雨夜さんと箕輪さんはその後、演劇仲間5人で新劇団「ワクチン」を結成。だがじきに一人抜け二人抜け…となり、一時期活動休止に追い込まれたという意外な過去もあった。

この頃すでにTV・ラジオのレギュラー番組を持っていた箕輪さんに対し、雨夜さんは他劇団の客演などで舞台キャリアをつないでいた。ところが。
「だんだん芝居をやるのも見るのもつまらなくなっちゃいまして。“もうヤダ”と投げやりな気持ちになった。でもよくよく考えてみたら、文句ばっかり言ってないで自分がやりたいことをやればいいじゃないかと」。

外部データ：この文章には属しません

(* ===== verification/LoadCounter.v ===== *)
(** * The load counter (src/src/fiber/scheduler.h, scheduler.cpp, class [LoadCounter])

    The window of sleep and work periods a scheduler keeps, and the load in
    percent computed from it.  Each [getTimeUsec()] is an argument. *)
From S2P Require Import Prelude.

(** [struct TimeRecord] *)
Record TimeRecord := mkTimeRecord { sleep : bool; duration : Z }.

Record LoadCounter := mkLoadCounter {
  m_sleeping : bool;
  m_max_size : Z;
  m_last_wake : Z;
  m_last_sleep : Z;
  m_records : list TimeRecord
}.

(** [LoadCounter::LoadCounter(size_t max_size)] *)
Definition new_LoadCounter (now max_size : Z) : LoadCounter :=
  mkLoadCounter true max_size now now [].

(** [if (m_records.size() > m_max_size) m_records.pop_front();] *)
Definition trim (max_size : Z) (l : list TimeRecord) : list TimeRecord :=
  if max_size <? Z.of_nat (length l) then tail l else l.

(** [void LoadCounter::startSleep()] *)
Definition LoadCounter_startSleep (current_time : Z) (c : LoadCounter) : LoadCounter :=
  let run_time := u64 (current_time - m_last_wake c) in
  mkLoadCounter true (m_max_size c) (m_last_wake c) current_time
    (trim (m_max_size c) (m_records c ++ [mkTimeRecord false run_time])).

(** [void LoadCounter::startWork()] *)
Definition LoadCounter_startWork (current_time : Z) (c : LoadCounter) : LoadCounter :=
  let sleep_time := u64 (current_time - m_last_sleep c) in
  mkLoadCounter false (m_max_size c) current_time (m_last_sleep c)
    (trim (m_max_size c) (m_records c ++ [mkTimeRecord true sleep_time])).

(** The loop of [getLoad]: [totalSleepTime] and [totalRunTime]. *)
Definition load_totals (l : list TimeRecord) : Z * Z :=
  foldl (fun acc i => let '(s, r) := acc in
    if sleep i then (u64 (s + duration i), r) else (s, u64 (r + duration i))) (0, 0) l.

(** [int LoadCounter::getLoad()] *)
Definition LoadCounter_getLoad (now : Z) (c : LoadCounter) : Z :=
  match m_records c with
  | [] => 0
  | _ =>
      let '(s, r) := load_totals (m_records c) in
      let '(s, r) := if m_sleeping c then (u64 (s + u64 (now - m_last_sleep c)), r)
                     else (s, u64 (r + u64 (now - m_last_wake c))) in
      let totalTime := u64 (s + r) in
      if totalTime =? 0 then 0 else i32 (u64 (100 * r) / totalTime)
  end.

(** ** Facts *)

Definition durations (b : bool) (l : list TimeRecord) : Z :=
  foldr (fun i acc => (if Bool.eqb (sleep i) b then duration i else 0) + acc) 0 l.

Definition nonneg (l : list TimeRecord) : Prop := Forall (fun i => 0 <= duration i) l.

Lemma durations_nonneg b l : nonneg l -> 0 <= durations b l.
Proof.
  unfold durations. induction 1 as [|i l Hi Hl IH]; cbn; [lia|]. destruct (Bool.eqb _ _); lia.
Qed.

Lemma load_totals_exact l s r :
  nonneg l -> 0 <= s -> 0 <= r -> s + durations true l < 2 ^ 64 -> r + durations false l < 2 ^ 64 ->
  foldl (fun acc i => let '(s, r) := acc in
    if sleep i then (u64 (s + duration i), r) else (s, u64 (r + duration i))) (s, r) l
  = (s + durations true l, r + durations false l).
Proof.
  intros Hl. revert s r. induction Hl as [|i l Hi Hl IH]; intros s r Hs Hr Hs2 Hr2.
  { cbn. f_equal; lia. }
  pose proof (durations_nonneg true l Hl). pose proof (durations_nonneg false l Hl).
  cbn [foldl durations foldr] in *. fold (durations true l) in *. fold (durations false l) in *.
  destruct (sleep i); cbn [Bool.eqb] in *.
  - rewrite (wrap_id 64) by lia. rewrite IH by lia. f_equal; lia.
  - rewrite (wrap_id 64) by lia. rewrite IH by lia. f_equal; lia.
Qed.

Lemma trim_length max l x :
  0 <= max -> Z.of_nat (length l) <= max -> Z.of_nat (length (trim max (l ++ [x]))) <= max.
Proof.
  intros Hm Hl. unfold trim. rewrite length_app. cbn [length].
  destruct (Z.ltb_spec max (Z.of_nat (length l + 1))) as [Hgt|Hle]; [|rewrite length_app; cbn; lia].
  destruct l as [|y l]; cbn in *; [lia|]. rewrite length_app. cbn. lia.
Qed.

Inductive lc_op := LSleep (now : Z) | LWork (now : Z).
Definition lc_exec (o : lc_op) (c : LoadCounter) : LoadCounter :=
  match o with
  | LSleep now => LoadCounter_startSleep now c
  | LWork now => LoadCounter_startWork now c
  end.

Lemma lc_exec_window o c :
  0 <= m_max_size c -> Z.of_nat (length (m_records c)) <= m_max_size c -> nonneg (m_records c) ->
  m_max_size (lc_exec o c) = m_max_size c
  /\ Z.of_nat (length (m_records (lc_exec o c))) <= m_max_size c /\ nonneg (m_records (lc_exec o c)).
Proof.
  intros Hm Hl Hn. destruct o; cbn; (split_and!; [done|by apply trim_length|]);
    unfold trim; (assert (nonneg (m_records c ++ [mkTimeRecord false 0])) as _
      by (apply Forall_app; split; [done|by repeat constructor]));
    match goal with |- nonneg (if _ then tail ?l else _) =>
      assert (nonneg l) as Hnl by (apply Forall_app; split; [done|];
        constructor; [|done]; cbn; apply wrap_range; lia) end;
    destruct (_ <? _); try done; destruct Hnl; (constructor || done).
Qed.

(** The time [getLoad] adds for the current period. *)
Definition since (now : Z) (b : bool) (c : LoadCounter) : Z :=
  if Bool.eqb (m_sleeping c) b then u64 (now - (if b then m_last_sleep c else m_last_wake c)) else 0.

(** Note: over any run of [startSleep] and [startWork] the window never holds
    more than its maximum of records, and the load is the integer percentage of
    work time in the window and the current period, between 0 and 100, as long
    as the total time in microseconds stays below 2^64 / 100. *)
Theorem load_percentage os now c0 max :
  0 <= max ->
  let c := foldl (fun c o => lc_exec o c) (new_LoadCounter c0 max) os in
  Z.of_nat (length (m_records c)) <= max
  /\ (let s := durations true (m_records c) + since now true c in
      let r := durations false (m_records c) + since now false c in
      100 * (s + r) < 2 ^ 64 ->
      LoadCounter_getLoad now c
        = (if bool_decide (m_records c = []) || (s + r =? 0) then 0 else 100 * r / (s + r))
      /\ 0 <= LoadCounter_getLoad now c <= 100).
Proof.
  intros Hmax c.
  assert (m_max_size c = max /\ Z.of_nat (length (m_records c)) <= max /\ nonneg (m_records c))
    as (_ & Hlen & Hn).
  { subst c. induction os as [|o os IH] using rev_ind; [cbn; split_and!; [done|lia|constructor]|].
    rewrite foldl_app. cbn. destruct IH as (Hm & Hl & Hn).
    set (c := foldl _ _ os) in *. clearbody c. subst max. by apply lc_exec_window. }
  clearbody c. split; [done|]. intros s r Hlim.
  pose proof (durations_nonneg true _ Hn). pose proof (durations_nonneg false _ Hn).
  assert (0 <= since now true c) by (unfold since; destruct (Bool.eqb _ _); [apply wrap_range|]; lia).
  assert (0 <= since now false c) by (unfold since; destruct (Bool.eqb _ _); [apply wrap_range|]; lia).
  assert (0 <= s /\ 0 <= r) as [Hs Hr] by (subst s r; lia).
  assert (LoadCounter_getLoad now c
    = if bool_decide (m_records c = []) || (s + r =? 0) then 0 else 100 * r / (s + r)) as ->.
  - unfold LoadCounter_getLoad, load_totals.
    rewrite load_totals_exact by (done || lia). rewrite !Z.add_0_l.
    destruct (m_records c) as [|x l] eqn:El; [done|]. rewrite <- El in *.
    rewrite bool_decide_false by (rewrite El; done). cbn [orb].
    replace (if m_sleeping c then _ else _) with (s, r).
    + rewrite (wrap_id 64 (s + r)) by lia. destruct (Z.eqb_spec (s + r) 0); [done|].
      rewrite (wrap_id 64 (100 * r)) by lia.
      assert (0 <= 100 * r / (s + r) <= 100).
      { split; [apply Z.div_pos; lia|]. apply Z.div_le_upper_bound; lia. }
      apply swrap_id; lia.
    + subst s r. rewrite El in *. unfold since in *. destruct (m_sleeping c); cbn [Bool.eqb] in *;
        rewrite (wrap_id 64 (durations _ _ + _)) by lia; f_equal; lia.
  - split; [done|]. destruct (_ || _) eqn:E; [lia|].
    apply orb_false_iff in E as [_ E%Z.eqb_neq].
    split; [apply Z.div_pos; lia|]. apply Z.div_le_upper_bound; lia.
Qed.

Lemma load_percentage_witness :
  let c := foldl (fun c o => lc_exec o c) (new_LoadCounter 0 2) [LWork 10; LSleep 40; LWork 50] in
  Z.of_nat (length (m_records c)) <= 2 /\ LoadCounter_getLoad 60 c = 80.
Proof.
  destruct (load_percentage [LWork 10; LSleep 40; LWork 50] 60 0 2 ltac:(lia)) as [H1 H2].
  split; [exact H1|]. destruct (H2 eq_refl) as [H3 _]. exact H3.
Defined.
(** The thread's fiber has been put back in the queue. *)
Lemma inv_append f thread w' :
  in_schedule s = Some (AWorker t) -> states s !! f = Some READY ->
  w_owned t w' ++ [f] ≡ₚ w_owned t w -> worker_ok (states s) t w' -> w_held w' = Some f ->
  w_active t w' = w_active t w -> w_idling t w' = w_idling t w ->
  inv (set_worker t w' (set_in_schedule None
         (set_sched (Scheduler_schedule (WFiber (Some f)) thread (sched s)) s))).
Proof.
  intros Hin Hf Hown Hok Hh Ha Hi.
  destruct (schedule_state (WFiber (Some f)) thread (sched s)) as (Ha' & Hi' & Hq).
  cbn [valid_task FiberTask_of is_some cb fiber orb] in Hq.
  set (s' := set_worker _ _ _).
  assert (queued s' = queued s ++ [mkFiberTask (Some f) None thread]) as Hqs
    by (unfold queued; cbn [s' sched set_worker set_in_schedule set_sched in_schedule in_flight];
        by rewrite Hin, Hq, !app_nil_r).
  apply (inv_update s _ t w' Hinv); rewrite ?Hw, ?Hqs;
    cbn [s' old_owned old_count sched states set_worker set_in_schedule set_sched next_fiber others
      workers]; rewrite ?Ha', ?Hi', ?Ha, ?Hi, ?Z.sub_diag, ?Z.add_0_r; try done.
  - rewrite Hh. intros g [= <-]. eauto.
  - exists []. split; [by left|]. cbn [app]. by apply append_queue_sub.
  - exact (inv_fresh s Hinv).
  - intros x [Hx|Hx]%elem_of_app; [by left|right]. apply list_elem_of_singleton in Hx as ->.
    split; [done|]. intros g [= <-]. by exists READY.
  - exact (active_same s Hinv).
  - exact (idling_same s Hinv).
Qed.

(** A thread in [schedule] waits for the mutex, takes it, or has appended. *)
Lemma call_schedule_cases x thread next s' :
  (in_schedule s = Some (AWorker t) -> next (set_in_schedule None (set_sched (Scheduler_schedule x thread (sched s)) s)) = Ok tt s') ->
  exists s1, call_schedule t x thread next s = Ok tt s1 /\
  (s1 = s \/ (in_schedule s = None /\ s1 = set_in_schedule (Some (AWorker t)) s)
   \/ (in_schedule s = Some (AWorker t) /\ s1 = s')).
Proof.
  unfold call_schedule. rewrite (bind_Ok get _ s s s eq_refl). intros Hnext.
  destruct (in_schedule s) as [[t1|w1 th1]|] eqn:Hin; [|by exists s; auto|].
  - destruct (Z.eqb_spec t1 t) as [->|]; [|by exists s; auto].
    exists s'. split; [|auto]. cbn [bind on_sched modify]. by apply Hnext.
  - eexists. split; [reflexivity|]. auto.
Qed.

Lemma inv_lock : in_schedule s = None -> inv (set_in_schedule (Some (AWorker t)) s).
Proof. intros Hn. apply safe_same; try done. unfold queued. by rewrite Hn. Qed.

Lemma safe_fiber_again f ft :
  w_phase w = PFiberAgain f ft -> exists s', run_fiber_again t w f ft s = Ok tt s' /\ inv s'.
Proof.
  intros Hp. destruct (inv_workers s Hinv t w Hw) as (Hidle & Hcb & Hph).
  rewrite Hp in Hidle, Hph. destruct Hph as (Hf & Haff).
  edestruct (call_schedule_cases (WFiber (Some f)) (thread_id ft) (goto_top t w f))
    as (s1 & Hrun & Hs1); [intros _; reflexivity|].
  exists s1. split; [exact Hrun|]. destruct Hs1 as [->|[[Hn ->]|[Hin ->]]]; [done|by apply inv_lock|].
  apply inv_append; try done; unfold w_owned, w_active, w_idling; rewrite ?Hp; cbn; try done.
  - by rewrite app_nil_r.
  - split_and!; [done| |done]. unfold cb_ok in *. rewrite Hp in Hcb. cbn. by destruct (w_cb_fiber w).
Qed.

Lemma safe_cb_back thread st :
  w_phase w = PCb thread -> exists s', run_cb_back t w thread st s = Ok tt s' /\ inv s'.
Proof.
  intros Hp. destruct (inv_workers s Hinv t w Hw) as (Hidle & Hcb & Hph).
  rewrite Hp in Hidle, Hph. cbn in Hph. unfold cb_ok in Hcb. rewrite Hp in Hcb.
  destruct (w_cb_fiber w) as [g|] eqn:Eg; [|done]. cbn in Hcb.
  pose proof (cb_apart g Eg) as Hgi.
  pose (w' := if bool_decide (st = READY) then mkWorker (PCbAgain thread) (Some g) (w_idle w) (w_held w)
              else if finished st then mkWorker PTop (Some g) (w_idle w) (w_held w)
              else mkWorker PTop None (w_idle w) (Some g)).
  pose (v := if bool_decide (st = READY) then READY else if finished st then INIT else HOLD).
  assert (Hrun : run_cb_back t w thread st s = Ok tt (set_worker t w' (set_fstate g v
    (set_sched (set_active (u64 (m_activeThreadNum (sched s) - 1)) (sched s)) s)))).
  { unfold run_cb_back, w', v. rewrite Eg. rewrite (bind_Ok _ _ s g s eq_refl).
    case_bool_decide as Hr.
    - subst st. unfold goto. by rewrite Eg.
    - destruct (finished st); [unfold goto; by rewrite Eg|done]. }
  eexists. split; [exact Hrun|].
  assert (w_idle w' = w_idle w) as Hwi by (unfold w'; case_bool_decide; [done|]; by destruct (finished st)).
  apply (safe_local s t w Hinv Hw _ w'); try done; try grows.
  - unfold w'. case_bool_decide; [grows|]. destruct (finished st); grows.
  - exists []. split; [by left|]. unfold w_owned. rewrite Hp, Eg, Hwi. cbn [app].
    apply submseteq_skip. unfold w'. case_bool_decide; [done|].
    destruct (finished st); cbn; [done|apply submseteq_nil_l].
  - apply (insert_fresh s g v Hinv). by eapply state_fresh.
  - intros h Hh _. cbn. rewrite lookup_insert_ne; [done|]. intros <-. apply Hh.
    unfold w_owned. rewrite Eg. right. left.
  - split_and!; cbn.
    + destruct Hidle as (z & Hz & Hiz). exists z. rewrite Hwi, lookup_insert_ne by done.
      split; [done|]. unfold w'. case_bool_decide; [done|]. by destruct (finished st).
    + unfold cb_ok, w', v. case_bool_decide; cbn; [by rewrite lookup_insert_eq|].
      destruct (finished st); cbn; [by rewrite lookup_insert_eq|done].
    + unfold w'. case_bool_decide; [done|]. by destruct (finished st).
  - unfold w'. case_bool_decide; [counters Hinv Hp|]. destruct (finished st); counters Hinv Hp.
  - unfold w'. case_bool_decide; [counters Hinv Hp|]. destruct (finished st); counters Hinv Hp.
Qed.

Lemma safe_cb_again thread :
  w_phase w = PCbAgain thread -> exists s', run_cb_again t w thread s = Ok tt s' /\ inv s'.
Proof.
  intros Hp. destruct (inv_workers s Hinv t w Hw) as (Hidle & Hcb & Hph).
  rewrite Hp in Hidle. unfold cb_ok in Hcb. rewrite Hp in Hcb.
  destruct (w_cb_fiber w) as [g|] eqn:Eg; [|done]. cbn in Hcb.
  unfold run_cb_again. rewrite Eg, (bind_Ok _ _ s g s eq_refl).
  edestruct (call_schedule_cases (WFiber (Some g)) thread
    (modify (set_worker t (mkWorker PTop None (w_idle w) (Some g))))) as (s1 & Hrun & Hs1);
    [intros _; reflexivity|].
  exists s1. split; [exact Hrun|]. destruct Hs1 as [->|[[Hn ->]|[Hin ->]]]; [done|by apply inv_lock|].
  apply inv_append; try done; unfold w_owned, w_active, w_idling; rewrite ?Hp, ?Eg; cbn; try done.
Qed.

心機一転、やりたい芝居づくりに向かい始めた時に「どちらからともなく」声をかけあい肩を並べたのが、雨夜・箕輪の両名だった。

ちなみにこの印象的なユニット名の由来は雨夜さんの脳裏にふと降りてきた「教科書にも載っているあの有名な宣教師さん」だ。
「“ザビエル”でネット検索したら彼ばかり出てきてしまうので、点を打って“ザ・ビエル”に。そしていずれは大所帯になれたらという願いをこめて最後に“座”をつけました」。

そんな二人は現在、芝居を初めて見る観客をも巻き込む「生の感動」を布教中。2010年8月には4作目となる書き下ろし作『タスキノクニ』の公演を控えている。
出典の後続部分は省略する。